In the realm of audio technology, neural audio codecs have made significant strides, particularly for mono and stereo signals. However, the spatial audio domain has remained largely unexplored—until now. Researchers Parthasaarathy Sudarsanam, Sebastian Braun, and Hannes Gamper have introduced the FOA Tokenizer, the first discrete neural spatial audio codec designed for first-order ambisonics (FOA). This innovative technology builds upon the WavTokenizer architecture, extending it to support four-channel FOA signals. The team has also introduced a novel spatial consistency loss to ensure that directional cues are preserved in the reconstructed signals, even under highly compressed representations.

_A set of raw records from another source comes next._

Lemma LoadSceneTextures_run w :
  table_ok (self w) -> m_loadedTextures (self w) <= 12 ->
  exists w',
    LoadSceneTextures w = Ret tt w' /\
    table_ok (self w') /\
    m_loadedTextures (self w') = m_loadedTextures (self w) + Z.of_nat (length (loaded_tags w)) /\
    map TEXTURE_INFO.tag (entries (self w')) =
      map TEXTURE_INFO.tag (entries (self w)) ++ loaded_tags w /\
    m_pShaderManager (self w') = m_pShaderManager (self w) /\
    m_basicMeshes (self w') = m_basicMeshes (self w) /\
    m_objectMaterials (self w') = m_objectMaterials (self w) /\
    disk w' = disk w /\ garbage w' = garbage w.
Proof.
  intros Hok Hroom.
  destruct (load_step "../../Utilities/textures/pages.jpg" "pages" w Hok)
    as (w1 & Hrun1 & Hok1 & Hn1 & Ht1 & Hp1 & Hb1 & Hm1 & Hd1 & Hg1); [lia |].
  destruct (load_step "../../Utilities/textures/page.jpg" "page" w1 Hok1)
    as (w2 & Hrun2 & Hok2 & Hn2 & Ht2 & Hp2 & Hb2 & Hm2 & Hd2 & Hg2).
  { rewrite Hn1. destruct (loadable w _); lia. }
  rewrite (loadable_disk w w1) in Hrun2, Hn2, Ht2 by done.
  destruct (load_step "../../Utilities/textures/rubiks.jpg" "rubiks" w2 Hok2)
    as (w3 & Hrun3 & Hok3 & Hn3 & Ht3 & Hp3 & Hb3 & Hm3 & Hd3 & Hg3).
  { rewrite Hn2, Hn1. repeat destruct (loadable w _); lia. }
  rewrite (loadable_disk w w2) in Hrun3, Hn3, Ht3 by congruence.
  destruct (load_step "../../Utilities/textures/shadow.jpg" "shadow" w3 Hok3)
    as (w4 & Hrun4 & Hok4 & Hn4 & Ht4 & Hp4 & Hb4 & Hm4 & Hd4 & Hg4).
  { rewrite Hn3, Hn2, Hn1. repeat destruct (loadable w _); lia. }
  rewrite (loadable_disk w w3) in Hrun4, Hn4, Ht4 by congruence.
  exists (emit w4 (bind_log 0 (entries (self w4)))).
  unfold LoadSceneTextures.
  rewrite bind_run, Hrun1. cbv beta iota.
  rewrite bind_run, Hrun2. cbv beta iota.
  rewrite bind_run, Hrun3. cbv beta iota.
  rewrite bind_run, Hrun4. cbv beta iota.
  split; [by apply BindGLTextures_run |]. cbn [self emit disk garbage].
  split; [done |].
  split.
  { rewrite Hn4, Hn3, Hn2, Hn1. unfold loaded_tags, scene_textures.
    cbn [flat_map fst snd]. repeat destruct (loadable w _); cbn [app length]; lia. }
  split.
  { rewrite Ht4, Ht3, Ht2, Ht1. unfold loaded_tags, scene_textures.
    cbn [flat_map fst snd]. rewrite app_nil_r. by rewrite <- !app_assoc. }
  repeat split; congruence.
Qed.
Lemma F2Q_float_of_mantissa m e :
  0 ≤ m → (F2Q (float_of_mantissa m e) == inject_Z m * pow2 e)%Q.
Proof.
  intros Hm. destruct m as [|p|p]; simpl; [ring|reflexivity|lia].
Qed.

(** The value of what [binary_round_aux] returns. *)
Lemma binary_round_aux_value mx ex lx K :
  0 ≤ mx < 2 ^ (K - ex) → ex ≤ K - 53 → -1021 ≤ K ≤ 1023 →
  ∃ m3 e3,
    binary_round_aux mant_dig max_exp false mx ex lx = float_of_mantissa m3 e3
    ∧ 0 ≤ m3 ≤ 2 ^ (K - e3)
    ∧ ex ≤ e3 ≤ K - 52
    ∧ (inject_Z mx * pow2 ex - 2 * pow2 (K - 52)
       <= F2Q (float_of_mantissa m3 e3)
       <= inject_Z mx * pow2 ex + pow2 (K - 52))%Q.
Proof.
  intros Hmx Hex HK.
  destruct (binary_round_aux_bound mx ex lx K Hmx Hex HK)
    as (m3 & e3 & Hr & Hm3 & He3 & Hlow & Hup).
  exists m3, e3. repeat (split; [assumption|]).
  rewrite F2Q_float_of_mantissa by lia.
  assert (pow2 e3 == inject_Z (2 ^ (e3 - ex)) * pow2 ex)%Q as Hulp.
  { replace e3 with ((e3 - ex) + ex) at 1 by lia.
    rewrite pow2_add, pow2_nonneg_exp by lia. reflexivity. }
  pose proof (pow2_le e3 (K - 52) ltac:(lia)) as Hle.
  pose proof (pow2_pos ex) as Hpos.
  assert (mx ≤ m3 * 2 ^ (e3 - ex) + 2 * 2 ^ (e3 - ex)) as Hlow' by lia.
  clear Hlow. rewrite Zle_Qle in Hlow', Hup.
  rewrite inject_Z_plus, !inject_Z_mult in Hlow'.
  rewrite inject_Z_plus, inject_Z_mult in Hup.
  change (inject_Z 2) with 2%Q in Hlow'.
  set (M := inject_Z m3) in *. set (P := inject_Z (2 ^ (e3 - ex))) in *.
  set (X := inject_Z mx) in *. set (E := pow2 ex) in *.
  set (B := pow2 (K - 52)) in *. set (U := pow2 e3) in *.
  clearbody M P X E B U.
  assert (M * U == M * P * E)%Q as Hval by (rewrite Hulp; ring).
  split; nra.
Qed.

(** ** Division of ints *)

Lemma Zdigits2_diff a b K :
  Zpos a < Zpos b * 2 ^ K → 0 ≤ K →
  Zdigits2 (Zpos a) - Zdigits2 (Zpos b) ≤ K.
Proof.
  intros Hab HK.
  destruct (Zdigits2_pos_bounds a) as [Ha _].
  destruct (Zdigits2_pos_bounds b) as [_ Hb].
  pose proof (Zdigits2_nonneg (Zpos b)) as Hdb.
  assert (Zpos b * 2 ^ K < 2 ^ (Zdigits2 (Zpos b) + K)) as Hlt.
  { rewrite Z.pow_add_r by lia.
    apply Z.mul_lt_mono_pos_r; [apply Z.pow_pos_nonneg; lia|exact Hb]. }
  assert (2 ^ (Zdigits2 (Z.pos a) - 1) < 2 ^ (Zdigits2 (Z.pos b) + K))
    as Hpow by lia.
  apply Z.pow_lt_mono_r_iff in Hpow; lia.
Qed.

Lemma true_divide_value (a b : positive) K :
  Zpos a < Zpos b * 2 ^ K → 0 ≤ K ≤ 1023 →
  ∃ m3 e3,
    true_divide (Zpos a) b = float_of_mantissa m3 e3
    ∧ 0 ≤ m3 ≤ 2 ^ (K - e3)
    ∧ e3 ≤ K - 52
    ∧ (inject_Z (Zpos a) / inject_Z (Zpos b) - 3 * pow2 (K - 52)
       <= F2Q (float_of_mantissa m3 e3)
       <= inject_Z (Zpos a) / inject_Z (Zpos b) + pow2 (K - 52))%Q.
Proof.
  intros Hab HK. unfold true_divide, SFdiv, SFdiv_core_binary.
  cbv zeta.
  pose proof (Zdigits2_diff a b K Hab ltac:(lia)) as Hdigits.
  rewrite fexp_eq, !Z.add_0_r. change (0 - 0) with 0. rewrite Z.sub_0_l.
  set (d := Zdigits2 (Z.pos a) - Zdigits2 (Z.pos b)) in *.
  set (e' := Z.min (Z.max (d - 53) (-1074)) 0).
  assert (-1074 ≤ e' ≤ K - 53 ∧ e' ≤ 0) as He' by (unfold e'; lia).
  set (s := - e').
  assert (match s with
          | 0 => Z.pos a
          | Z.pos _ => Z.shiftl (Z.pos a) s
          | Z.neg _ => 0
          end = Z.pos a * 2 ^ s) as ->.
  { assert (0 ≤ s) as Hs by (unfold s; lia).
    destruct s as [|p|p] eqn:Hseq; [change (2 ^ 0) with 1; lia| |lia].
    apply Z.shiftl_mul_pow2. lia. }
  assert (0 ≤ s) as Hs by (unfold s; lia).
  assert (0 < 2 ^ s) as HS by (apply Z.pow_pos_nonneg; lia).
  pose proof (Z.mul_div_le (Z.pos a * 2 ^ s) (Z.pos b) ltac:(lia)) as Hfloor.
  pose proof (Z.mul_succ_div_gt (Z.pos a * 2 ^ s) (Z.pos b) ltac:(lia))
    as Hfloor'.
  assert (0 ≤ Z.pos a * 2 ^ s / Z.pos b) as Hq by (apply Z.div_pos; lia).
  change (IntDef.Z.div_eucl (Z.pos a * 2 ^ s) (Z.pos b))
    with (Z.div_eucl (Z.pos a * 2 ^ s) (Z.pos b)).
  unfold Z.div in Hfloor, Hfloor', Hq.
  destruct (Z.div_eucl (Z.pos a * 2 ^ s) (Z.pos b)) as [q r].
  simpl fst in Hfloor, Hfloor', Hq. simpl xorb.
  assert (q < 2 ^ (K - e')) as Hqlt.
  { replace (K - e') with (K + s) by (unfold s; lia).
    rewrite Z.pow_add_r by lia. nia. }
  destruct (binary_round_aux_value q e' (new_location (Z.pos b) r) K
              ltac:(lia) ltac:(lia) ltac:(lia))
    as (m3 & e3 & Hr & Hm3 & He3 & Hlow & Hup).
  exists m3, e3. split; [exact Hr|]. split; [exact Hm3|]. split; [lia|].
  assert (pow2 e' * inject_Z (2 ^ s) == 1)%Q as Hunit.
  { rewrite <- pow2_nonneg_exp, <- pow2_add by lia.
    replace (e' + s) with 0 by (unfold s; lia). reflexivity. }
  pose proof (pow2_le e' (K - 52) ltac:(lia)) as Hle.
  pose proof (pow2_pos e') as Hpos.
  assert (0 < inject_Z (Z.pos b))%Q as HB
    by (change 0%Q with (inject_Z 0); rewrite <- Zlt_Qlt; lia).
  assert (inject_Z (Z.pos a) / inject_Z (Z.pos b) * inject_Z (Z.pos b)
          == inject_Z (Z.pos a))%Q as Hdiv
    by (field; intros Hz; rewrite Hz in HB; apply (Qlt_irrefl _ HB)).
  apply Z.lt_le_incl in Hfloor'.
  rewrite Zle_Qle in Hfloor, Hfloor'.
  rewrite <- Z.add_1_r in Hfloor'.
  rewrite !inject_Z_mult in Hfloor, Hfloor'.
  rewrite inject_Z_plus in Hfloor'.
  change (inject_Z 1) with 1%Q in Hfloor'.
  set (A := inject_Z (Z.pos a)) in *. set (B := inject_Z (Z.pos b)) in *.
  set (D := (A / B)%Q) in *. set (X := inject_Z q) in *.
  set (E := pow2 e') in *. set (S := inject_Z (2 ^ s)) in *.
  set (V := F2Q (float_of_mantissa m3 e3)) in *.
  set (U := pow2 (K - 52)) in *.
  clearbody A B D X E S V U.
  assert (A * S * E == A)%Q as HA
    by (transitivity (A * (E * S))%Q; [ring|rewrite Hunit; ring]).
  assert (X * E * B <= D * B)%Q as H1 by (rewrite Hdiv; nra).
  assert (D * B <= (X + 1) * E * B)%Q as H2 by (rewrite Hdiv; nra).
  split; nra.
Qed.

(** ** Multiplication by 100 *)

Lemma float_of_int_100 :
  float_of_int 100 = S754_finite false 7036874417766400 (-46).
Proof. reflexivity. Qed.

Lemma mul_100_value m e :
  0 ≤ m ≤ 2 ^ (1 - e) → e ≤ 1 →
  ∃ m3 e3,
    SFmul mant_dig max_exp (float_of_mantissa m e) (float_of_int 100)
    = float_of_mantissa m3 e3
    ∧ 0 ≤ m3 ≤ 2 ^ (8 - e3)
    ∧ e3 ≤ -44
    ∧ (100 * F2Q (float_of_mantissa m e) - 2 * pow2 (-44)
       <= F2Q (float_of_mantissa m3 e3)
       <= 100 * F2Q (float_of_mantissa m e) + pow2 (-44))%Q.
Proof.
  intros Hm He. rewrite float_of_int_100.
  pose proof (pow2_pos (-44)) as Hulp.
  destruct m as [|p|p]; [| |lia].
  - exists 0, (-44). simpl float_of_mantissa. simpl SFmul.
    split; [reflexivity|]. split; [split; [lia|apply Z.pow_nonneg; lia]|].
    split; [lia|]. simpl F2Q. split; lra.
  - simpl float_of_mantissa. simpl SFmul.
    assert (Z.pos (p * 7036874417766400) < 2 ^ (8 - (e + -46))) as Hlt.
    { rewrite Pos2Z.inj_mul.
      replace (8 - (e + -46)) with (1 - e + 53) by lia.
      rewrite Z.pow_add_r by lia. change (2 ^ 53) with 9007199254740992.
      nia. }
    destruct (binary_round_aux_value (Z.pos (p * 7036874417766400))
                (e + -46) loc_Exact 8 ltac:(lia) ltac:(lia) ltac:(lia))
      as (m3 & e3 & Hr & Hm3 & He3 & Hlow & Hup).
    exists m3, e3. split; [exact Hr|]. split; [exact Hm3|]. split; [lia|].
    assert (inject_Z (Z.pos (p * 7036874417766400)) * pow2 (e + -46)
            == 100 * F2Q (S754_finite false p e))%Q as Hexact.
    { rewrite Pos2Z.inj_mul, inject_Z_mult, pow2_add. simpl F2Q.
      assert (inject_Z 7036874417766400 * pow2 (-46) == 100)%Q as H100
        by reflexivity.
      rewrite <- H100. ring. }
    rewrite Hexact in Hlow, Hup. change (8 - 52) with (-44) in Hlow, Hup.
    split; assumption.
Qed.

(** ** Rounding to one decimal *)

Lemma round_half_even_div_bounds n d :
  0 < d → 0 ≤ n →
  0 ≤ round_half_even_div n d
  ∧ 2 * round_half_even_div n d * d ≤ 2 * n + d
  ∧ 2 * n ≤ 2 * round_half_even_div n d * d + d.
Proof.
  intros Hd Hn. unfold round_half_even_div.
  pose proof (Z.div_mod n d ltac:(lia)) as Hdm.
  pose proof (Z.mod_pos_bound n d Hd) as Hmod.
  pose proof (Z.div_pos n d Hn Hd) as Hq.
  set (q := n / d) in *. set (r := n mod d) in *.
  clearbody q r.
  destruct (Z.compare_spec (2 * r) d) as [Hcmp|Hcmp|Hcmp].
  - destruct (Z.even q); repeat split; nia.
  - repeat split; nia.
  - repeat split; nia.
Qed.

The FOA Tokenizer compresses 4-channel FOA audio at 24 kHz into just 75 discrete tokens per second, achieving an impressive bit rate of 0.9 kbps. To evaluate its performance, the researchers tested the codec on a variety of audio conditions, including simulated reverberant mixtures, non-reverberant clean speech, and FOA mixtures with real room impulse responses. The results were promising, with mean angular errors of 13.76 degrees, 3.96 degrees, and 25.83 degrees, respectively, across the three conditions. These findings demonstrate the codec’s ability to accurately reconstruct spatial audio, making it a valuable tool for applications that require high-quality, low-bitrate spatial audio compression.
Beyond its compression capabilities, the FOA Tokenizer also offers practical benefits for downstream spatial audio tasks. The discrete latent representations derived from the codec provide useful features for applications such as sound event localization and detection. The researchers demonstrated this by using the codec’s features on the STARSS23 real recordings, showcasing its potential for enhancing various spatial audio applications.
For music and audio production, the FOA Tokenizer opens up new possibilities for creating immersive, high-quality audio experiences with minimal data usage. Its ability to preserve directional cues and accurately reconstruct spatial audio makes it an invaluable tool for producers, engineers, and artists looking to explore the full potential of spatial audio. As the technology continues to evolve, we can expect to see even more innovative applications emerge, further pushing the boundaries of what’s possible in the world of audio.